TASK OBJECTIVE: Word for word, set down every line of the entries below from the line with "(** Rounding does not go below" to the line with "SpecFloat.fexp in Hn2.", including both, and no other line.

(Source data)
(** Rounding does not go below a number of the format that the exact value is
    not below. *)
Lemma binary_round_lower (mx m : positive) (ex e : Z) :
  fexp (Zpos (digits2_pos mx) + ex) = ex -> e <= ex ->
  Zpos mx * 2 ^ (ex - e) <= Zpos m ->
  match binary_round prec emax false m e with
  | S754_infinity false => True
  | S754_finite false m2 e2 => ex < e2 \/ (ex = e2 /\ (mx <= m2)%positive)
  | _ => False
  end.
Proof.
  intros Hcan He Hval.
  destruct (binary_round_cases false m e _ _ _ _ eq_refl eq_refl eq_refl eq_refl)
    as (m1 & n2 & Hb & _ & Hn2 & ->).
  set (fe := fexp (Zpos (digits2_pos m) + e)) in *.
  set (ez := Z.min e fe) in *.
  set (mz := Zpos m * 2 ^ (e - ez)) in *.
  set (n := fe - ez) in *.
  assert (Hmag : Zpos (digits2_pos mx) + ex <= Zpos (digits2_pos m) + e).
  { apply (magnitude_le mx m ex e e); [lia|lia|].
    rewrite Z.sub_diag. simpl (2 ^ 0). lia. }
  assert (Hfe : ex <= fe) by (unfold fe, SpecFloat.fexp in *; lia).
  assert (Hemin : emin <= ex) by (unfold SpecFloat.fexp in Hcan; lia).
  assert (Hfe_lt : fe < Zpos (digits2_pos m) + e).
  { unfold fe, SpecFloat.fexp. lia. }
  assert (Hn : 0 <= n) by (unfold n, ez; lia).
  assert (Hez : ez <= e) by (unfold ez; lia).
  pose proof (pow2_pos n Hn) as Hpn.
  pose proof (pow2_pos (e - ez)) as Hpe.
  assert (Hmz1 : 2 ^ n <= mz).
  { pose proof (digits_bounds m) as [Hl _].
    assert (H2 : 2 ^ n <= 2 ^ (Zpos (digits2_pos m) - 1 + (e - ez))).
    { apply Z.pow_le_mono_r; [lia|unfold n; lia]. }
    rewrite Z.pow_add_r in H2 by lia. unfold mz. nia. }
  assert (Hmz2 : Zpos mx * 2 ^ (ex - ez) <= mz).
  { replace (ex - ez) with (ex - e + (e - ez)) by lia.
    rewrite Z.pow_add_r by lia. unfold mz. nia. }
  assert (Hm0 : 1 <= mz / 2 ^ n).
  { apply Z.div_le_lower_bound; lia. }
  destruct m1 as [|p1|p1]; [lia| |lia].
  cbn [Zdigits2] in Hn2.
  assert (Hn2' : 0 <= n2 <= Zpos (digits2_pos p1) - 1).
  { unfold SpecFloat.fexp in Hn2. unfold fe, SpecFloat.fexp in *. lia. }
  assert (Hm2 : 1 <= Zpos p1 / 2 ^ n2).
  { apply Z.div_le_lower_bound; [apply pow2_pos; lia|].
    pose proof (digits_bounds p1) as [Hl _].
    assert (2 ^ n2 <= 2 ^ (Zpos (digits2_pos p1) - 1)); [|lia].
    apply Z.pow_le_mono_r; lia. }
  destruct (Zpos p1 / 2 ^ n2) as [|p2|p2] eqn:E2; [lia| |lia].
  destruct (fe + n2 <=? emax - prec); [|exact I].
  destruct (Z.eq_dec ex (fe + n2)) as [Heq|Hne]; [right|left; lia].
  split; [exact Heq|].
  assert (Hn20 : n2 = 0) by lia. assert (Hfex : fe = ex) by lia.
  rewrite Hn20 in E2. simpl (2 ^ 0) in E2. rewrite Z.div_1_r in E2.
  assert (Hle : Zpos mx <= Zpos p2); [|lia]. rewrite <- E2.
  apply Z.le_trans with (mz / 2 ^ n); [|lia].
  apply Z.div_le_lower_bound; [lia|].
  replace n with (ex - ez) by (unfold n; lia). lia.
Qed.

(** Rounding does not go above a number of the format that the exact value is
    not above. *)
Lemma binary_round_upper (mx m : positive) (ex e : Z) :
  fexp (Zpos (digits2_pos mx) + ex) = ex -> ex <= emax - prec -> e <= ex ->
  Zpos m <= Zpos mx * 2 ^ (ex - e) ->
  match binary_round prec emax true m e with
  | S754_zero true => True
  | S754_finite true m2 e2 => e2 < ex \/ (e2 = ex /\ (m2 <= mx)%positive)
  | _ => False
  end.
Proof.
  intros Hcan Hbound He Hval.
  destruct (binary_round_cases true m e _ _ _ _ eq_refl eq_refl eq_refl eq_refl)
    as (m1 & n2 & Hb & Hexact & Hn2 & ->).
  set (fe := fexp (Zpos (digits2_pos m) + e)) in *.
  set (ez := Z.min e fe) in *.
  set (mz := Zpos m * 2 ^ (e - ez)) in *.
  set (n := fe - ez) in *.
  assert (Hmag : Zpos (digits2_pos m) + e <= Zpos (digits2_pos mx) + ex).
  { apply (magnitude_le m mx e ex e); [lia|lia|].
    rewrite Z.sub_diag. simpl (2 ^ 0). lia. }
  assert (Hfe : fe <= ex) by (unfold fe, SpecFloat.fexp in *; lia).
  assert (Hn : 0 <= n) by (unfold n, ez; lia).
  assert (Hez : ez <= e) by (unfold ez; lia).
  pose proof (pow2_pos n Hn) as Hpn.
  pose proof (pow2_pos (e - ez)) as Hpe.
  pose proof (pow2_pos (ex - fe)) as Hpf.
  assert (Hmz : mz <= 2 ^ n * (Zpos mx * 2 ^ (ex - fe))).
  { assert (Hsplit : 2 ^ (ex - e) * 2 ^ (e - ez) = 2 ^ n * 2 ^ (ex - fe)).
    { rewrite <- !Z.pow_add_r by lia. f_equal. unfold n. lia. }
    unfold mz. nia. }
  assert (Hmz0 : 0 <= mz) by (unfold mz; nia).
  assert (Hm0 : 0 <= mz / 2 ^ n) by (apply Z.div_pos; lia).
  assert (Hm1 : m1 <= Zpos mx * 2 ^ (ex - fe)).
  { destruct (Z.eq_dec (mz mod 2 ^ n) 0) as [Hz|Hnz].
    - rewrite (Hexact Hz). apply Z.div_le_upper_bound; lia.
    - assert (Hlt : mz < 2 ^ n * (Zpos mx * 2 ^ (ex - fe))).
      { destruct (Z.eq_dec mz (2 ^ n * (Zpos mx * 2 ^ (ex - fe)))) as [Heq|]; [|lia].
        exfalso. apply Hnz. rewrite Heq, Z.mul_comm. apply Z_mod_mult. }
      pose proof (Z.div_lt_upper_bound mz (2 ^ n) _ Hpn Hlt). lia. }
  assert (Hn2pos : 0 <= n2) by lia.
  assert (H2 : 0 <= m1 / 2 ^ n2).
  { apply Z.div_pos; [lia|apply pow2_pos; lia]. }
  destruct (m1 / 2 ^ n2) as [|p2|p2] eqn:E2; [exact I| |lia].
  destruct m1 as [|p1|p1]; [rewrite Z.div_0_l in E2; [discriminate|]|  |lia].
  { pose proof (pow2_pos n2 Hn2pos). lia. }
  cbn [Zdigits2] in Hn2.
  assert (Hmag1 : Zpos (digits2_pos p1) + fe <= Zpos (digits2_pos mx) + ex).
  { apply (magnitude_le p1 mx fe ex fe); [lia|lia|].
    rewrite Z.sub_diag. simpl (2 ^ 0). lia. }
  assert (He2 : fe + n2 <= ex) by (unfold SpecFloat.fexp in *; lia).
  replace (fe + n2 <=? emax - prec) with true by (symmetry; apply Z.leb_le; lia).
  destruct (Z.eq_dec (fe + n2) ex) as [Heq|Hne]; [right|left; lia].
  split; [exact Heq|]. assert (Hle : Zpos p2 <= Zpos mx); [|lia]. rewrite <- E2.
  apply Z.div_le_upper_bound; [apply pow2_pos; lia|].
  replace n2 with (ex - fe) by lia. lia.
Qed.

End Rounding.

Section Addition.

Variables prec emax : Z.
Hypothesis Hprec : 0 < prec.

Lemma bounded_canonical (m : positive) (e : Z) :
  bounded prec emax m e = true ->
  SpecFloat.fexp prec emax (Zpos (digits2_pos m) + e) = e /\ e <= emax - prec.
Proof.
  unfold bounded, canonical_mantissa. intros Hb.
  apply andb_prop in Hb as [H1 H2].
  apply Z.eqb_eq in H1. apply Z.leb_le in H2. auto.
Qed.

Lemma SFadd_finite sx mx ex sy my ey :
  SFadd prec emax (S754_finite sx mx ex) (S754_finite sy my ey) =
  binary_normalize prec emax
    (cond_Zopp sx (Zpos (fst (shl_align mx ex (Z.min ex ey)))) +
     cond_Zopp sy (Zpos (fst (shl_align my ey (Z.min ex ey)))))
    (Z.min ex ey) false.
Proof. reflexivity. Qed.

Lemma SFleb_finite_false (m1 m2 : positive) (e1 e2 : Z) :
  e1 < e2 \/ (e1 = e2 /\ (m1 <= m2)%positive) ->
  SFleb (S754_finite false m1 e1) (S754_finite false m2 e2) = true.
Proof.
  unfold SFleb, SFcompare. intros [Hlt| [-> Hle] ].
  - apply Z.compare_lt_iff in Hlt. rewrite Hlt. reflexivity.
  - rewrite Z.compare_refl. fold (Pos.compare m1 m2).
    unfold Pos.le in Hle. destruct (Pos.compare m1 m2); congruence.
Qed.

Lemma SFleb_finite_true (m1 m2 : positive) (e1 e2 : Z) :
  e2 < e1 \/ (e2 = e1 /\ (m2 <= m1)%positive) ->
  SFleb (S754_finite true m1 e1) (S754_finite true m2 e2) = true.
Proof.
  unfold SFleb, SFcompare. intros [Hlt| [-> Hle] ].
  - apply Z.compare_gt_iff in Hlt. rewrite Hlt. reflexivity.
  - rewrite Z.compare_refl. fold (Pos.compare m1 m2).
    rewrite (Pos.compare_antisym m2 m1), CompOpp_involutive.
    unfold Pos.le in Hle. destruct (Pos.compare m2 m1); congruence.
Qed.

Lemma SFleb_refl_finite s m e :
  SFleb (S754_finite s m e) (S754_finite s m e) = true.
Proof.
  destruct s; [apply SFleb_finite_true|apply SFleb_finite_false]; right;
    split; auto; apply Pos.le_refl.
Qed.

...

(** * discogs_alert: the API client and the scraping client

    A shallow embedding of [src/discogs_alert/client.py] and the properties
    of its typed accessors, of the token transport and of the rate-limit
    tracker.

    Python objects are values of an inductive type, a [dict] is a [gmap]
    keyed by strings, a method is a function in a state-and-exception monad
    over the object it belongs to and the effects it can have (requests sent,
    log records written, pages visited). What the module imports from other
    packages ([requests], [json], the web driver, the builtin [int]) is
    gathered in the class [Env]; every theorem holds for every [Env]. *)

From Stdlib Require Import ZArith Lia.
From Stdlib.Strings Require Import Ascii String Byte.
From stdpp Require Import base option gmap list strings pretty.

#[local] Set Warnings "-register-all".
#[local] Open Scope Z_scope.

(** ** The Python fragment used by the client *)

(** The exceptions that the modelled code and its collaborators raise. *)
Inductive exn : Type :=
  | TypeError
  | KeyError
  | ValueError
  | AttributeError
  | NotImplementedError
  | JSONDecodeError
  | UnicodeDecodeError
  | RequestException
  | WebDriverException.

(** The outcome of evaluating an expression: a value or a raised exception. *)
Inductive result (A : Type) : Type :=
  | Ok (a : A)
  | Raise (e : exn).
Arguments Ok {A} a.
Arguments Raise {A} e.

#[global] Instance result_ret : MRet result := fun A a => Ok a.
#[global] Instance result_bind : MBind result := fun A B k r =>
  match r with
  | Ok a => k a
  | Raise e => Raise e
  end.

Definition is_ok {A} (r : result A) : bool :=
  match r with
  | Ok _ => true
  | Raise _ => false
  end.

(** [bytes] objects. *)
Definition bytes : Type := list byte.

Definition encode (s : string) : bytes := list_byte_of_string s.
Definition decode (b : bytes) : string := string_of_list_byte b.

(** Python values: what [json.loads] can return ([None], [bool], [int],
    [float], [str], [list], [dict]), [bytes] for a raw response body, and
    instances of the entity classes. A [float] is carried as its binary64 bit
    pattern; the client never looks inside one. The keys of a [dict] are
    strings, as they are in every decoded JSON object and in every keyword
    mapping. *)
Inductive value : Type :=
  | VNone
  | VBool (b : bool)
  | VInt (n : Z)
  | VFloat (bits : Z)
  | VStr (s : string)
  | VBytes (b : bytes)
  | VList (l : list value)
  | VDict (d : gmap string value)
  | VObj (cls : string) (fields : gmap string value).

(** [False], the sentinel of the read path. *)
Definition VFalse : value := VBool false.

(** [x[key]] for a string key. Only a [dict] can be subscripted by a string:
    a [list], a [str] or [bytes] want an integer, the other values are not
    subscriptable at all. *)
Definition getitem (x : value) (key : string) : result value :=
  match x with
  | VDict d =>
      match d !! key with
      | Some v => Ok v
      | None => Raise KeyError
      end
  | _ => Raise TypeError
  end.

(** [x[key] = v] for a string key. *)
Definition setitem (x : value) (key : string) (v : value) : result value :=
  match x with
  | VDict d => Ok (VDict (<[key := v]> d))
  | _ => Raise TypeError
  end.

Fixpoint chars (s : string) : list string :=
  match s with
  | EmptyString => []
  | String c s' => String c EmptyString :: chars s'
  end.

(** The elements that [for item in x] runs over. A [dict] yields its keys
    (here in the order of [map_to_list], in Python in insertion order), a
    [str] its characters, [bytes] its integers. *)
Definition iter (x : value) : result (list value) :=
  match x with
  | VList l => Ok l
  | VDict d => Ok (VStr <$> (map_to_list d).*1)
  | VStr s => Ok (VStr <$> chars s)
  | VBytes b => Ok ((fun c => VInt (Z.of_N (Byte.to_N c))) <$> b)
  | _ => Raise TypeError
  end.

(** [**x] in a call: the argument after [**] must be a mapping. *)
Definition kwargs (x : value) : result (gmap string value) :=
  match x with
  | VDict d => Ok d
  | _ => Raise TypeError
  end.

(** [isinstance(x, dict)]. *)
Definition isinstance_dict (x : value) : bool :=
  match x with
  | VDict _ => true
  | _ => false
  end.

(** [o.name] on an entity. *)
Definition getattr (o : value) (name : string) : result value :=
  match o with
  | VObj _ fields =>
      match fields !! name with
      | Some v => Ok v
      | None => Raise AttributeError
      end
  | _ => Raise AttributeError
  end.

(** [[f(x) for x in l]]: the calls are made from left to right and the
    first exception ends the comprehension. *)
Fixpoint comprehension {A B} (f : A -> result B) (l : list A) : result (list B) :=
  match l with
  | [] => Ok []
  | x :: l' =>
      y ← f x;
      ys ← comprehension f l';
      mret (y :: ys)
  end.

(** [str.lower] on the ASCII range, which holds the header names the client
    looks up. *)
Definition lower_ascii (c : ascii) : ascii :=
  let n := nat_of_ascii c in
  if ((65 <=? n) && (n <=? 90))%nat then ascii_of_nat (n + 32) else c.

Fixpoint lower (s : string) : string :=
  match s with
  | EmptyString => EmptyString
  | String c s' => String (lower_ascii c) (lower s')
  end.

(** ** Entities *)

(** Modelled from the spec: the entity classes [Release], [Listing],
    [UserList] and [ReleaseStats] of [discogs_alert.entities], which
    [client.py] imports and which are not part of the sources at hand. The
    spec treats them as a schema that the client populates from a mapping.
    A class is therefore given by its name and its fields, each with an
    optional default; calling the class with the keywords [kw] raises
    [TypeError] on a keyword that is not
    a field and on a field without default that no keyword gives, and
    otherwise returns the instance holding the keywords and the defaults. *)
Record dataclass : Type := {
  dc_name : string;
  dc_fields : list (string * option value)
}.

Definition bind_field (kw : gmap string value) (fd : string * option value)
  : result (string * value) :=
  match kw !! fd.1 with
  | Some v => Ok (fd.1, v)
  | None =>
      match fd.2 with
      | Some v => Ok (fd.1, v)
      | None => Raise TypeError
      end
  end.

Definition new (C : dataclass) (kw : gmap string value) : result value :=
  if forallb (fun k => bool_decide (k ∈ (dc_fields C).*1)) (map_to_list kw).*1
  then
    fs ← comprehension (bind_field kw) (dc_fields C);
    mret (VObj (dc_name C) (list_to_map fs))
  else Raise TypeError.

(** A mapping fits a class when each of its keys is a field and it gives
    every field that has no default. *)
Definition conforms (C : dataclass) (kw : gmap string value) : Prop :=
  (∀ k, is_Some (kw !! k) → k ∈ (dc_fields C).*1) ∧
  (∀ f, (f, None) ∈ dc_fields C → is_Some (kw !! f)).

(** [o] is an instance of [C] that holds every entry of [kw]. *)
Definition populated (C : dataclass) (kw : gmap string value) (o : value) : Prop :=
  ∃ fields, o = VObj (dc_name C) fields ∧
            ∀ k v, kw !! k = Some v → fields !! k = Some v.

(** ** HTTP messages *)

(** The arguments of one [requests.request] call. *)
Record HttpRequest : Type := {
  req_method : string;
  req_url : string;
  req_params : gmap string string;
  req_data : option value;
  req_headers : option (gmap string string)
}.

--

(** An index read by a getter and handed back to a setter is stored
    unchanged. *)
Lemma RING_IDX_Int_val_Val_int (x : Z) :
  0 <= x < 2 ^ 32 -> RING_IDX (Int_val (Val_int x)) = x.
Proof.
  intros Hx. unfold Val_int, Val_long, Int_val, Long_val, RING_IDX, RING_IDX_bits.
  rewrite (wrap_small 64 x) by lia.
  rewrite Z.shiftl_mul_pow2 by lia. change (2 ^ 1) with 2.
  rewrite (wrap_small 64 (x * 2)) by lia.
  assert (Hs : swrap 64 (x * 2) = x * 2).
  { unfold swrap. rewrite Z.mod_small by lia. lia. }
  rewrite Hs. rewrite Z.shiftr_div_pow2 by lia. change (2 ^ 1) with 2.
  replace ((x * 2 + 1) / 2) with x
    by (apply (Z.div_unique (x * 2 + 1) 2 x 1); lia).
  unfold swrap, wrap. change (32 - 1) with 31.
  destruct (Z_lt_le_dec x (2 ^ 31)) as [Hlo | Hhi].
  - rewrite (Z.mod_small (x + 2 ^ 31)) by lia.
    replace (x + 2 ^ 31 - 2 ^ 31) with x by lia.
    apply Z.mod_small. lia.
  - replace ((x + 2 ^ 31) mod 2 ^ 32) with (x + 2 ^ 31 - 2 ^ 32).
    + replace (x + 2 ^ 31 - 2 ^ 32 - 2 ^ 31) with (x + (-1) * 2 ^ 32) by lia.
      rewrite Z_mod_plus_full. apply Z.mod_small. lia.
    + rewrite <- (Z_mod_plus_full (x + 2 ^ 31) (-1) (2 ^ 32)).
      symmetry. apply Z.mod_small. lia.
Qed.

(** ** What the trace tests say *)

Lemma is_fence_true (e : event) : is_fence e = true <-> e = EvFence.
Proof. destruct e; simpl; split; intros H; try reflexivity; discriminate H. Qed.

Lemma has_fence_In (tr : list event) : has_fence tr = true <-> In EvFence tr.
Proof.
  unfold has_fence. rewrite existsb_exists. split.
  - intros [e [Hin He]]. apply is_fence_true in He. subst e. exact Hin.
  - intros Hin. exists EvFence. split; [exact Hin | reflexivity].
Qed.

YOUR SOLUTION:
(** Rounding does not go below a number of the format that the exact value is
    not below. *)
Lemma binary_round_lower (mx m : positive) (ex e : Z) :
  fexp (Zpos (digits2_pos mx) + ex) = ex -> e <= ex ->
  Zpos mx * 2 ^ (ex - e) <= Zpos m ->
  match binary_round prec emax false m e with
  | S754_infinity false => True
  | S754_finite false m2 e2 => ex < e2 \/ (ex = e2 /\ (mx <= m2)%positive)
  | _ => False
  end.
Proof.
  intros Hcan He Hval.
  destruct (binary_round_cases false m e _ _ _ _ eq_refl eq_refl eq_refl eq_refl)
    as (m1 & n2 & Hb & _ & Hn2 & ->).
  set (fe := fexp (Zpos (digits2_pos m) + e)) in *.
  set (ez := Z.min e fe) in *.
  set (mz := Zpos m * 2 ^ (e - ez)) in *.
  set (n := fe - ez) in *.
  assert (Hmag : Zpos (digits2_pos mx) + ex <= Zpos (digits2_pos m) + e).
  { apply (magnitude_le mx m ex e e); [lia|lia|].
    rewrite Z.sub_diag. simpl (2 ^ 0). lia. }
  assert (Hfe : ex <= fe) by (unfold fe, SpecFloat.fexp in *; lia).
  assert (Hemin : emin <= ex) by (unfold SpecFloat.fexp in Hcan; lia).
  assert (Hfe_lt : fe < Zpos (digits2_pos m) + e).
  { unfold fe, SpecFloat.fexp. lia. }
  assert (Hn : 0 <= n) by (unfold n, ez; lia).
  assert (Hez : ez <= e) by (unfold ez; lia).
  pose proof (pow2_pos n Hn) as Hpn.
  pose proof (pow2_pos (e - ez)) as Hpe.
  assert (Hmz1 : 2 ^ n <= mz).
  { pose proof (digits_bounds m) as [Hl _].
    assert (H2 : 2 ^ n <= 2 ^ (Zpos (digits2_pos m) - 1 + (e - ez))).
    { apply Z.pow_le_mono_r; [lia|unfold n; lia]. }
    rewrite Z.pow_add_r in H2 by lia. unfold mz. nia. }
  assert (Hmz2 : Zpos mx * 2 ^ (ex - ez) <= mz).
  { replace (ex - ez) with (ex - e + (e - ez)) by lia.
    rewrite Z.pow_add_r by lia. unfold mz. nia. }
  assert (Hm0 : 1 <= mz / 2 ^ n).
  { apply Z.div_le_lower_bound; lia. }
  destruct m1 as [|p1|p1]; [lia| |lia].
  cbn [Zdigits2] in Hn2.
  assert (Hn2' : 0 <= n2 <= Zpos (digits2_pos p1) - 1).
  { unfold SpecFloat.fexp in Hn2. unfold fe, SpecFloat.fexp in *. lia. }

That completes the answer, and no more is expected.